Policy Learning

Apr 15, 2022 10 min read

In this tutorial, we are going to see how to design the most welfare-improving policy in presence of treatment effect heterogeneity and treatment costs or budget constraints.

Requisites

For this tutorial, I assume you are familiar with the following concepts:

Rubin’s potential outcome framework
Propensity weighting or uplifting
AIPW or Double Robust Estimators
Causal Trees

Academic Replication

We are going to replicate the paper by Hanna and Olken (2018) in which the authors study the optimal allocation of a cash transfer to households in Peru. We slightly twist the original paper by actually assigning the transfer and assuming 100% consumption.

Business Case

We are going to study a company that has to decide which consumers to target with ads.

Setting

We assume that for a set of i.i.d. subjects $i = 1, …, n$ we observed a tuple $(X_i, T_i, Y_i)$ comprised of

a feature vector $X_i \in \mathbb R^n$
a treatment variable $T_i \in \lbrace 0, 1 \rbrace$
a response $Y_i \in \mathbb R$

Assumption 1 : unconfoundedness (or ignorability, or selection on observables)

$$ \big \lbrace Y_i^{(1)} , Y_i^{(0)} \big \rbrace \ \perp \ T_i \ | \ X_i $$

i.e. conditional on observable characteristics $X$, the treatment assignment $T$ is as good as random.

Assumption 2: overlap (or bounded support)

$$ \exists \eta > 0 \ : \ \eta \leq \mathbb E \left[ T_i = 1 \ \big | \ X_i = x \right] \leq 1-\eta $$

i.e. no observation is deterministically assigned to the treatment or control group.

Policy Learning

The objective of policy learning is to decide which people to treat. More explicitly, we want to learn a map from observable characteristics to a (usually binary) policy space.

$$ \pi : \mathcal X \to \lbrace 0, 1 \rbrace $$

Policy learning is closely related to the estimation of heterogeneous treatment effects. In fact, in both settings, we want to investigate how the treatment affects different individuals in different ways.

The main difference between policy learning and the estimation of heterogeneous treatment effects is the objective function. In policy learning, we are acting in a limited resources setting where providing treatment is costly and the cost could depend on individual characteristics. For example, it might be more costly to vaccinate individuals that live in remote areas. Therefore, one might not just want to treat individuals with the largest expected treatment effect, but the ones for whom treatment is most cost-effective.
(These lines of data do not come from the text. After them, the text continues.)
(** * CRUD microservices (customer, order, product): handlers over a
    relational session

    The three FastAPI services of [backend/*/app/main.py] are embedded as
    state-passing functions over a model of the SQLAlchemy session they
    receive from [get_db].  Rows are attribute maps (column name to value),
    as [setattr] and [model_dump] treat them; a table is the list of its rows
    in storage order. *)

From stdpp Require Import gmap strings list fin_maps.
From Stdlib Require Import ZArith Ascii String Lia.

Local Open Scope string_scope.
Local Open Scope list_scope.
Local Open Scope Z_scope.

(** ** Values, rows and exceptions *)

(** A column value.  [VFloat] carries its payload opaquely: no handler
    computes with it, values are stored and returned as given. *)
Inductive value : Type :=
  | VNone
  | VStr (s : string)
  | VInt (n : Z)
  | VFloat (bits : Z).

#[global] Instance value_eq_dec : EqDecision value.
Proof. solve_decision. Defined.

(** An ORM object or a dumped pydantic model: attribute name to value. *)
Abbreviation Row := (gmap string value).

(** The exception classes the handlers distinguish.  [IntegrityError] and
    [OperationalError] are the SQLAlchemy classes the sources import;
    [DataError] is raised for an out of range OFFSET or LIMIT;
    [OtherException] is any other subclass of [Exception]. *)
Inductive exn : Type :=
  | IntegrityError
  | OperationalError
  | DataError
  | OtherException (name : string).

#[global] Instance exn_eq_dec : EqDecision exn.
Proof. solve_decision. Defined.

(** What a handler leaves to the framework: a response with its status
    code, an [HTTPException], or an exception it did not catch. *)
Inductive outcome (A : Type) : Type :=
  | Ok (status_code : Z) (body : A)
  | HTTPException (status_code : Z) (detail : string)
  | Uncaught (e : exn).

Arguments Ok {A} status_code body.
Arguments HTTPException {A} status_code detail.
Arguments Uncaught {A} e.

(** ** The storage layer: one table seen through a session *)

(** Where a storage failure hits a request: at [db.commit()], or at the
    [db.refresh()] that follows a commit. *)
Inductive stage : Type := AtCommit | AtRefresh.

(** What the database decides on its own during one request: the failure,
    if any, that the driver raises and the statement it raises it at, and
    the primary key its sequence hands to an inserted row. *)
Record Env : Type := {
  fault : option exn;
  site : stage;
  genid : Z
}.

(** The failure raised at a stage of the request, if any. *)
Definition fault_at (env : Env) (at_stage : stage) : option exn :=
  match site env, at_stage with
  | AtCommit, AtCommit | AtRefresh, AtRefresh => fault env
  | _, _ => None
  end.

(** The unit of work of a session. *)
Inductive Op : Type :=
  | OpAdd (obj : Row)                  (* db.add(obj) *)
  | OpSet (loaded current : Row)       (* setattr on a loaded object *)
  | OpDel (obj : Row).                 (* db.delete(obj) *)

Record Session : Type := {
  table : list Row;      (* committed rows, in storage order *)
  pending : list Op      (* changes not yet committed *)
}.

Section Storage.

(** The primary key column and the columns under a UNIQUE constraint, as
    the table's model class declares them. *)
Variable pk_col : string.
Variable unique_cols : list string.

Definition pk_of (r : Row) : option value := r !! pk_col.

Definition has_pk (v : value) (r : Row) : bool :=
  bool_decide (pk_of r = Some v).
The utilitarian value of a policy $\pi$

$$ V(\pi) = \mathbb E \Big[ Y_i(\pi(X_i)) \Big] = \mathbb E \big[ Y^{(0)}_i \big] + \mathbb E \big[ \tau(X_i) \pi(X_i) \big] $$

measures the expectation of the potential outcome $Y$ if we were to assign treatment $T$ according to policy $\pi$. This expectation can be split into two parts:

The baseline expected potential outcome $\mathbb E \big[ Y^{(0)}_i \big]$
The expected effect of the policy $\mathbb E \big[ \tau(X_i) \pi(X_i) \big]$

The objective of policy learning is to learn a policy with high value $V(\pi)$. As part (2) of the formula makes clear, you get a higher value if you treat the people with a high treatment effect $\tau(x)$.
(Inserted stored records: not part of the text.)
(** ** Start, continued *)

(** The two runs of [startListening]. *)
Lemma startListening_run (w : World) (st : AppState) :
  let r := run (startListening w) st in
  let cleared := with_isProcessing false
                   (with_response (JsString "")
                      (with_transcript "" (with_chunksRef [] st))) in
  (getUserMedia w = None ∧ newMediaRecorder w (chosenMime w) = None
   ∧ r = mkRun (Returned tt)
           (with_isListening true
              (with_mediaRecorderRef (Some (mkMediaRecorder (chosenMime w)))
                 cleared))
           [GetUserMedia; RecorderStart (chosenMime w)])
  ∨ ((getUserMedia w ≠ None ∨ newMediaRecorder w (chosenMime w) ≠ None)
     ∧ r = mkRun (Returned tt) cleared
             [GetUserMedia;
              Toast StatusError "Error"
                "Failed to start recording. Please check your microphone permissions."]).
Proof.
  unfold chosenMime. unfold_handler.
  destruct (getUserMedia w); reduce_run; [right; split; [by left | done] |].
  destruct (newMediaRecorder w _); reduce_run;
    [right; split; [by right | done] | by left].
Qed.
A simple approach could be to assign treatment according to a thresholding rule $\tau(x) > c$, where $c$ is some cost below which is not worth treating individuals (or there is not enough budget).

However, estimating the conditional average treatment effect (CATE) function $\tau(x)$ and learning a good policy $\pi(x)$ are different problems.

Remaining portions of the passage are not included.